Der Stadtentwicklungsplan Verkehr (Teil 14) Seit 80 Jahren wird über integrierte Verkehrspolitik diskutiert – durchsetzen konnte sie sich nie

Zur ewigen Wiederkehr des immer Gleichen

Mit dem Stadtentwicklungsplan Verkehr (StEP) beginne ein „neues Verkehrszeitalter“, kündigte der Senat vollmundig vor einem Jahr an. Auf das Jahrzehnt der Restauration der Verkehrsinfrastruktur soll jetzt ein Jahrzehnt der „intelligenten Nutzung“ folgen. Experten, Planer und Kritiker diskutierten freitags an dieser Stelle die Zukunft der Landesverkehrspolitik. Heute lesen Sie die letze Folge:

Stellen Sie sich vor, alle verfügen über ein Auto, nutzen aber den öffentlichen Verkehr. Verkehrte Welt? Immerhin, der Berliner Stadtentwicklungsplan Verkehr (SteP) erlaubt es sich, Unmögliches zu denken, um das Mögliche zu erreichen. Durch die Koordination der jeweiligen Vor- und Nachteile des öffentlichen und des privaten Verkehrs soll eine effizientere Nutzung des Verkehrssystems im Sinne einer nachhaltigen Verkehrsentwicklung erreicht werden. Auto, Bus und Bahn, das Fahrrad und per pedes sollen auf eine Weise miteinander verbunden werden, dass es eine Lust ist, sie wechselseitig zu nutzen. Mit dieser verkehrspolitischen Strategie einer „integrierten Verkehrspolitik“ steht Berlin nicht allein. Vielmehr verfolgt es damit ein in Wissenschaft, Politik und Gesellschaft allgemein akzeptiertes Leitbild.

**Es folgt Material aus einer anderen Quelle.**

(* ===== verification/CheckClient.v ===== *)
(** * [bench/check_client.py]: the generator's CPUs are not the limit

    Three rotated repeats of one case of [compare.py], with four and with eight CPUs for the load client. *)

From stdpp Require Import base list strings.
From Stdlib Require Import ZArith Lia Ascii.
From S2P Require Import Prelude PyFloat PyText PyVal PyJson PyScript PyStats PyHash Evidence PyIO System ProcSample RemoteLoad Compare.

Local Open Scope Z_scope.
Open Scope py_scope.

(** [SimpleNamespace(duration=3, warmup=1)]: what [run_one] looks up with a default has that default.  The other options are
    not looked at by [run_one]. *)
Definition options : Options :=
  mkOptions (VInt 3) (VInt 1) 3 [128] "unrestricted" 8 "127.0.0.1" None None None ["zig_release_safe"] false 1 true None None None None "".

(** [(4, 8) if repeat % 2 == 0 else (8, 4)] *)
Definition counts (repeat : nat) : list Z := if Nat.even repeat then [4; 8] else [8; 4].
(** [cores[1:count + 1]] *)
Definition load_cores (cores : list Z) (count : Z) : list Z := take (Z.to_nat count) (tail cores).

Definition run_line (count : Z) (result : val) : res string :=
  fstring [F "client cores="; V (int count); F ": "; fixed 0 0 ($result.["requests_per_second"]); F " req/s"].

Section Root.
Context (ROOT : string).

Definition binary : string := BUILD ROOT +:+ "/release_safe/bin/zhtps".
Definition output_path : string := str_path (under (path_of ROOT) "docs/go-comparison-client-check.json").

Definition count_step (fuel : nat) (source : string) (cores : list Z) (repeat : nat) (runs : list val) (count : Z) : io host (list val) :=
  server <~ lift (of_option (head cores) IndexError "list index out of range") ;
  result <~ run_one ROOT fuel source "zig_release_safe" binary options server (load_cores cores count) 128 (Z.of_nat repeat + 1) ;
  result <~ lift (setR result "client_cores" (int count)) ;
  line <~ lift (run_line count result) ;
  say line ;~
  ret (runs ++ [result]).
Definition repeat_step (fuel : nat) (source : string) (cores : list Z) (runs : list val) (repeat : nat) : io host (list val) :=
  foldM (count_step fuel source cores repeat) runs (counts repeat).

Definition report_json (server client : string) (runs : list val) : val :=
  obj [("server_sha256", VStr (sha256_hex server)); ("client_sha256", VStr (sha256_hex client)); ("runs", VList runs)].

Definition main (fuel : nat) (source : string) : io host unit :=
  cores <~ available_cores ;
  lift (guard (Z.of_nat (length cores) <? 9) (SystemExit 1) "nine distinct physical cores required") ;~
  runs <~ foldM (repeat_step fuel source cores) [] (seq 0 3) ;
  server <~ read_proc ;
  client <~ read_proc ;
  text <~ lift (json_dumps2 (report_json server client runs)) ;
  write_file output_path (text +:+ nl) ;~
  say ("Wrote " +:+ output_path).

(** ** Lemmas *)

Lemma tidy_check_main fuel source : tidy (main fuel source).
Proof.
  unfold main. do 2 (apply tidy_bind; [tidily|]; intros ?). apply tidy_bind; [|tidily].
  apply tidy_foldM. intros runs repeat. apply tidy_foldM. intros runs' count. unfold count_step. tidily.
Qed.

(** The CPUs of the server and of the client never overlap when the cores are distinct. *)
Lemma load_cores_apart cores count server : NoDup cores -> head cores = Some server -> server ∉ load_cores cores count.
Proof.
  intros Hn Hs. destruct cores as [|c cores]; [done|]. injection Hs as ->. apply NoDup_cons in Hn as [Hn _]. intros Hin.
  apply Hn. unfold load_cores in Hin. cbn in Hin. apply elem_of_take in Hin as (i & Hi & _). by eapply list_elem_of_lookup_2.
Qed.
End Root.
Lemma calm_ret (a : A) : calm (ret a).
Proof. intros s r s' [= _ <-]. by repeat split. Qed.
Lemma calm_throw e : calm (throw (A:=A) e).
Proof. intros s r s' [= _ <-]. by repeat split. Qed.
Lemma calm_lift (x : res A) : calm (lift x).
Proof. intros s r s' [= _ <-]. by repeat split. Qed.
Lemma calm_gets (f : state -> A) : calm (gets f).
Proof. intros s r s' [= _ <-]. by repeat split. Qed.
Lemma calm_on_host (m : io host A) : settled m -> calm (on_host m).
Proof.
  intros Hm s r s'. unfold on_host, zoom. destruct (m (o_host s)) as [x h] eqn:E. apply Hm in E as [??].
  by intros [= _ <-].
Qed.
Lemma calm_bind (m : io state A) (k : A -> io state B) : calm m -> (forall a, calm (k a)) -> calm (bind m k).
Proof.
  intros Hm Hk s r s'. unfold bind. destruct (m s) as [[a|e] s1] eqn:E.
  - intros H. apply Hm in E as (L1 & N1 & E1). apply Hk in H as (L2 & N2 & E2).
    split_and!; [by eapply later_trans|congruence|congruence].
  - intros [= _ <-]. by eapply Hm.
Qed.
Lemma calm_catch (m : io state A) h : calm m -> (forall e, calm (h e)) -> calm (catch m h).
Proof.
  intros Hm Hh s r s'. unfold catch. destruct (m s) as [[a|e] s1] eqn:E.
  - intros [= _ <-]. by eapply Hm.
  - intros H. apply Hm in E as (L1 & N1 & E1). apply Hh in H as (L2 & N2 & E2).
    split_and!; [by eapply later_trans|congruence|congruence].
Qed.
End Calm.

Selbst die Verkehrspolitik der Europäischen Union und der meisten ihrer Mitgliedsländer hat sich der Integrationsphilosophie verschrieben. Umso erstaunlicher ist es auf den ersten Blick, dass aktuell weder auf EU-Ebene noch in den einzelnen Nationalstaaten überzeugende Ansätze einer integrierten Verkehrspolitik zu verzeichnen sind. Und auch die Umsetzung des Berliner Stadtentwicklungsplan Verkehr scheint alles andere als gewiss.

Ist das alles wirklich so neu? Das Leitbild einer integrierten Verkehrspolitik lässt sich bis in die 1920er-Jahre zurückverfolgen. Seitdem erlebte es schon mehrfach eine Renaissance – ohne dass es jemals realisiert wurde. Immer ging es darum, die Konkurrenz des öffentlichen mit dem privaten Verkehr in eine für alle Beteiligten harmonische Kooperation zu verwandeln.

Damals wie heute handelte es sich um ein internationales Problem, das alle Länder betraf, in denen sich der private Verkehr zu entwickeln begann. Interessanterweise schaffte es ausgerechnet der einst in vieler Hinsicht fortschrittliche Irak, wo sich das Automobil dank billiger Wüstenstraßen als kostengünstiges Verkehrsmittel schnell verbreitete. Die Konkurrenz zur Eisenbahn führte dort immerhin zu ersten Ansätzen einer praktizierten integrierten Verkehrspolitik. Um ihre Attraktivität zu steigern, vereinbarte die dortige Eisenbahngesellschaft mit Kraftwagengesellschaften ein Bahn-Auto-Kombiticket von Bagdad nach Mosul. Aber weder im Irak noch in Deutschland konnte sich die integrierte Verkehrspolitik durchsetzen. Vielmehr scheiterte eine systematische Vereinheitlichung des Verkehrssystems regelmäßig an der Konkurrenz der verschiedenen Träger untereinander.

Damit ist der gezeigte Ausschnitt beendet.